Dollar Tree Inc. (DLTR - Analyst Report) reported third-quarter fiscal 2013 earnings of 58 cents per share, which came below the Zacks Consensus Estimate of 60 cents. However, it increased 13.7% year over year from 51 cents earned in third-quarter 2012.
The company posted revenue growth of 9.5% on a year-over-year basis in the quarter to $1,884.7 million but fell short of the Zacks Consensus Estimate of $1,906.0 million. During the quarter, sales benefited from a 3.1% increase in comparable store sales (comps) over the prior-year period.
Dollar Tree's quarterly gross profit climbed nearly 10.1% year over year to $659.9 million, while gross margin improved 10 basis points (bps) to 35.0%. On the other hand, selling, general and administrative (SG&A) expenses crept up 9.7% to $455.6 million. However, as a percentage of revenues, it remained flat at 24.2%.
Consequently, operating income for the quarter rose 10.9% to $204.3 million. Operating margin came in at 10.8%, up 10 bps from the year-ago period.
Balance Sheet and Capex
Dollar Tree ended third-quarter fiscal 2013 with cash and cash equivalents of $147.1 million compared with cash balance of $399.9 million at the end of third-quarter fiscal 2012.
Merchandise inventories were $1,237.4 million compared with $971.7 million as of Feb 2, 2012. During the quarter, the company spent $84.5 million on capital expenditure as against $96.6 million spent in the prior-year quarter.
During the quarter, the company authorized an Accelerated Share Repurchase program worth $1.0 billion, which is expected to be completed on or before Jun 2014. Per the program, the company bought back 15 million shares in the third quarter. Additionally, Dollar Tree has authorization worth $1.0 billion remaining under its share buyback program.
In the quarter, the company further expanded its store network by opening 117 stores, expanding or relocating 19 stores and shutting down 6 stores. This brings the company’s total store count to 4,953 in 48 states and 5 Canadian provinces as of Nov 2, 2013.

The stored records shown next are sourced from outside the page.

(** ** The profile of every column *)

(** C3. On a file with a header row in which every data row has at least as
    many fields as the header, the loop over the columns succeeds and prints
    as many lines as the header has columns; line [i] names header column
    [i] and gives the number of distinct values of column [i]. *)
Theorem profile_columns_in_header_order (w : world) (csv_filename : string)
    (header : row) (rows : list row) :
  files w !! csv_filename = Some (header :: rows) →
  Forall (λ r, length header ≤ length r) rows →
  ∃ lines : list string,
    profile_columns csv_filename header w =
      (inr (), {| files := files w; stdout := stdout w ++ lines |}) ∧
    length lines = length header ∧
    ∀ (i : nat) (name : string), header !! i = Some name →
      ∃ s : gset string,
        get_col_set csv_filename (Z.of_nat i) w = (inr s, w) ∧
        lines !! i = Some (column_line name (size s)).
Proof.
  intros Hfile Hrows.
  assert (∀ i name, header !! i = Some name →
            ∃ s, get_col_set csv_filename (Z.of_nat i) w = (inr s, w))
    as Hcol.
  { intros i name Hname%lookup_lt_Some.
    destruct (get_col_set_fields csv_filename (Z.of_nat i) w header rows
                (λ _, i) Hfile) as (s & Hs & _); [|by exists s].
    eapply Forall_impl; [exact Hrows|]. intros r Hr. simpl in Hr.
    apply getitem_nat_lt. lia. }
  destruct (profiling_loop_lines csv_filename header
              (seq 0 (length header)) w) with (w := w)
    as (lines & Hrun & Hlines); [|done|].
  { apply Forall_forall. intros i [_ Hi]%elem_of_seq.
    destruct (lookup_lt_is_Some_2 header i) as [name Hname]; [lia|].
    destruct (Hcol i name Hname) as [s Hs].
    exists name, s. by rewrite Hs. }
  exists lines. split; [done|].
  pose proof (Forall2_length _ _ _ Hlines) as Hlen.
  rewrite length_seq in Hlen. split; [done|].
  intros i name Hname.
  destruct (Hcol i name Hname) as [s Hs]. exists s. split; [done|].
  assert (seq 0 (length header) !! i = Some i) as Hi.
  { apply lookup_seq. split; [done|]. by apply lookup_lt_Some in Hname. }
  destruct (Forall2_lookup_l _ _ _ _ _ Hlines Hi)
    as (line & Hline & name' & s' & Hname' & Hs' & ->).
  rewrite Hs in Hs'. simpl in Hs'. by simplify_eq.
Qed.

Retail selling square footage grew 7.0% year over year to 42.9 million square feet.
For the fourth quarter of fiscal 2013, Dollar Tree expects total sales in the range of $2.25–$2.31 billion on the back of low single-digit comps growth while the company expects square footage growth of 7.0%. Further, the company anticipates earnings in the range of $1.01–$1.07 per share in the upcoming quarter, representing an increase of 8.6% – 17.2% from the year-ago quarter. Tax rate for the fourth quarter and full year is expected to be 37.7%.
For fiscal 2013, the company anticipates sales to reach the $7.86–$7.92 billion range based on low single-digit positive comps while the company expects square footage growth of 7.0%. Dollar Tree projects earnings for fiscal 2013 to increase 11.5% – 13.9% year over year, coming in the range of $2.72–$2.78 per share, excluding any impact from share repurchases.
The company expects capital expenditures of nearly $340 million for fiscal 2013. Depreciation and amortization expenses are projected to range from $190 million to $192 million for the full year.
The company remains on track to open 340 new stores, relocate 75 stores and expand nearly 413 projects in the U.S. and Canada for fiscal 2013.
Dollar Tree is considered among the best-positioned dollar store concepts, especially with its evolving multi-price point chain. We believe that the company is doing a commendable job internally in managing controllable inputs, including reducing stem miles, while increasing back-haul opportunities at the same time.
Dollar Tree currently carries a Zacks Rank #3 (Hold). Better-ranked stocks in the retail space include CST Brands Inc. (CST - Snapshot Report) , Big Lots Inc. (BIG - Analyst Report) and PriceSmart Inc. (PSMT - Snapshot Report) . Of these, CST Brands has a Zacks Rank #1 (Strong Buy), while Big Lots and PriceSmart carry a Zacks Rank #2 (Buy).